Charles Weissmann machte sich mit seinem Team schon früh international einen Namen. Anfänglich beschäftigte sich der Molekularbiologe mit Bakteriophagen – Viren, die ausschliesslich Bakterien infizieren – und mit dem Rous-Sarkom-Virus, einem Retrovirus, das bei Vögeln Krebs verursachen kann. Und er entwickelte mit dem RNA-Bakteriophagen Qbeta die so genannte reverse Genetik, eine Technik, die es erlaubt, ein Genom präzise zu verändern. Danach wandte sich Weissmann der Interferon-Forschung zu.

Das abschliessende Kapitel im wissenschaftlichen Werk von Charles Weissmann gehörte der Erforschung von Prionenkrankheiten, zu denen tödliche Degenerationserkrankungen wie die Creuzfeldt-Jakob-Krankheit oder Tierleiden wie der Rinderwahnsinn gehören. Verursacht werden diese durch falsch gefaltete Prionproteine. «Ein Durchbruch gelang Konrad Basler, der während seiner Masterarbeit im Labor von Charles Weissmann das für das Prionprotein verantwortliche Gen klonierte», sagt Walter Schaffner, «wenn dieses Gen bei Mäusen eliminiert wurde, blieben diese lebensfähig und fruchtbar und sie waren resilient gegen jede Prionenkrankheit.» Dies war der endgültige Beweis für die zentrale Rolle von Prionproteinen bei der Entstehung solcher Erkrankungen. Die Prionenforschung sollte Charles Weissmann über seine Emeritierung an der UZH hinaus beschäftigen. 1999 ging der erfolgreiche Wissenschaftler von Zürich zuerst nach London und danach an das Scripps Research Institute nach Florida.

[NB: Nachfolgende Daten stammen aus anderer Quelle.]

Definition grant_calls : list interaction_call := [ApplyCall [prompt] (at_second 21); ResolveCall (reply "allow" 30) None].



Definition is_answer {A} (r : res (runtime_rpc A * runtime_store)) : bool :=
  match r with Ok (Answered _, _) => true | _ => false end.

Lemma is_answer_spec {A} (r : res (runtime_rpc A * runtime_store)) : is_answer r = true → ∃ a st', r = Ok (Answered a, st').
Proof. destruct r as [[[m|m|a] st']|]; [done|done|eauto|done]. Qed.

Lemma is_ok_spec {A} (r : res A) : is_ok r = true → ∃ a, r = Ok a.
Proof. destruct r; [eauto|done]. Qed.

Definition decision_params : json_object :=
  [("session_id", VStr helm_id); ("interaction_id", VStr prompt_id); ("request_key", VNone)].

Lemma deadline_denies_witness :
  ∃ answer st', handle_decision asked decision_params (at_second 50) (at_second 60) = Ok (Answered answer, st') ∧
    pd_found answer = true ∧ pd_resolved answer = true ∧ pd_decision answer = Some "deny".
Proof.
  assert (is_answer (handle_decision asked decision_params (at_second 50) (at_second 60)) = true) as Hok by (vm_compute; reflexivity).
  destruct (is_answer_spec _ Hok) as (answer & st' & E). exists answer, st'. split; [exact E|].
  apply (deadline_denies asked decision_params (at_second 50) (at_second 60) prompt_id (request_in asked) answer st');
    [apply asked_sound|apply asked_request|vm_compute; reflexivity|vm_compute; reflexivity|vm_compute; reflexivity|left; reflexivity|exact E].
Defined.

Lemma early_answer_is_lost_witness :
  ∃ answer st', resolve_interaction no_other_form asked (reply "allow" 19) None = Ok (answer, st') ∧
    rs_interactions st' !! prompt_id = Some (request_in asked) ∧
    ∃ seq, answer = Resolved true None (interaction_dto prompt_id (request_in asked)) seq.
Proof.
  assert (is_ok (resolve_interaction no_other_form asked (reply "allow" 19) None) = true) as Hok by (vm_compute; reflexivity).
  destruct (is_ok_spec _ Hok) as [[answer st'] E]. exists answer, st'. split; [exact E|].
  apply (early_answer_is_lost no_other_form asked (reply "allow" 19) None (request_in asked) answer st');
    [apply asked_sound|apply asked_request|vm_compute; reflexivity|vm_compute; reflexivity|vm_compute; discriminate
    |vm_compute; reflexivity|vm_compute; reflexivity|exact E].
Defined.

Lemma expired_request_returns_witness :
  apply_runtime_event no_other_form asked prompt = Ok (ignored, asked) ∧
  ∃ st1 row1, apply_runtime_event no_other_form (expire_due_interactions asked (at_second 60) None).2 prompt = Ok (applied, st1) ∧
    rs_rows st1 !! helm_key = Some row1 ∧ ri_id (lr_interaction row1) = Some "claude:helm:ask-1" ∧
    ri_can_respond (lr_interaction row1) = 1 ∧ ix_status <$> rs_interactions st1 !! prompt_id = Some "expired".
Proof.
  assert (is_ok (build_pause_runtime_projection no_other_form prompt) = true) as Hok by (vm_compute; reflexivity).
  destruct (is_ok_spec _ Hok) as [projection E].
  assert (rs_rows asked !! ix_runtime_key (request_in asked) = Some (row_in asked)) as Hrow.
  { assert (ix_runtime_key (request_in asked) = helm_key) as -> by (vm_compute; reflexivity).
    apply row_in_known. vm_compute. reflexivity. }
  assert (ix_request_key (request_in asked) = "claude:helm:ask-1" ∧ ix_runtime_key (request_in asked) = helm_key ∧
          ix_last_seen_at (request_in asked) = at_second 20) as (Ekey & Erun & Eseen) by (vm_compute; by split_and!).
  pose proof (expired_request_returns no_other_form asked (at_second 60) None prompt_id (request_in asked) (row_in asked) prompt projection
    asked_request) as H. rewrite Ekey, Erun, Eseen in H. apply H;
    [vm_compute; reflexivity|by rewrite <- Erun|vm_compute; reflexivity|vm_compute; reflexivity|reflexivity|reflexivity
    |vm_compute; reflexivity|vm_compute; reflexivity|exact E].
Defined.

(** ** Previews out of order *)

Definition delta_event (seq : Z) (shown : string) : RuntimeEventIngest :=
  RuntimeEvent "codex:one" (Some helm_id) None None "codex" None "codex_bridge_live" progress_signal None None
    (utc (at_second seq)) None ("delta-" ++ pretty seq)
    [("progress_kind", VStr "bridge_live_transcript_delta"); ("live_text", VStr shown); ("seq", VInt seq); ("turn_id", VStr "t1")].

Definition delta (seq : Z) (shown : string) : LivePreviewCandidate :=
  codex_candidate (delta_event seq shown) helm_id ("live:codex_bridge_live:delta-" ++ pretty seq) (at_second seq) "codex_bridge_live" false.

Definition deltas : list LivePreviewCandidate := [delta 3 "Hello there"; delta 1 "He"; delta 2 "Hello"].

Example delta_is_candidate :
  live_preview_candidate_from_runtime_event (delta_event 3 "Hello there") "live:codex_bridge_live:delta-3" = Ok (Some (delta 3 "Hello there")).
Proof. vm_compute. reflexivity. Qed.

Lemma furthest_candidate_is_shown_witness :
  ∃ previews', upsert_previews deltas ∅ = Ok previews' ∧
    ∃ c, c ∈ deltas ∧ previews' !! helm_id = Some (preview_row c) ∧ Forall (λ d, no_further d c) deltas.
Proof.
  assert (is_ok (upsert_previews deltas ∅) = true) as Hok by (vm_compute; reflexivity).
  destruct (is_ok_spec _ Hok) as [previews' E]. exists previews'. split; [exact E|].
  apply (furthest_candidate_is_shown helm_id (pc_turn_key (delta 1 "He")) deltas ∅ previews').
  - reflexivity.
  - discriminate.
  - repeat constructor.
  - assert (∀ c d : LivePreviewCandidate, c ∈ deltas → d ∈ deltas → c = d ∨ pc_last_observation_id c ≠ pc_last_observation_id d) as H.
    { intros c d Hc Hd. unfold deltas in Hc, Hd. rewrite !elem_of_cons, elem_of_nil in Hc, Hd.
      destruct Hc as [->|[->|[->|[]]]], Hd as [->|[->|[->|[]]]]; (by left) || (right; vm_compute; discriminate). }
    intros c d Hc Hd Hid. by destruct (H c d Hc Hd).
  - exact E.
Defined.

Am 12. Dezember 2025 ist Charles Weissmann im Alter von 94 Jahren in Zürich verstorben. Vom berühmten Molekularbiologen überliefert, ist der Ausspruch, die Halbwertzeit seiner Publikationen sei wesentlich kleiner als diejenige seiner erfolgreichen Mitarbeitenden. In diesem Sinne wird das wissenschaftliche Erbe von Charles Weissmann weiter bestehen – in der Arbeit seiner Schüler und ihrer Schülerinnen und Schüler.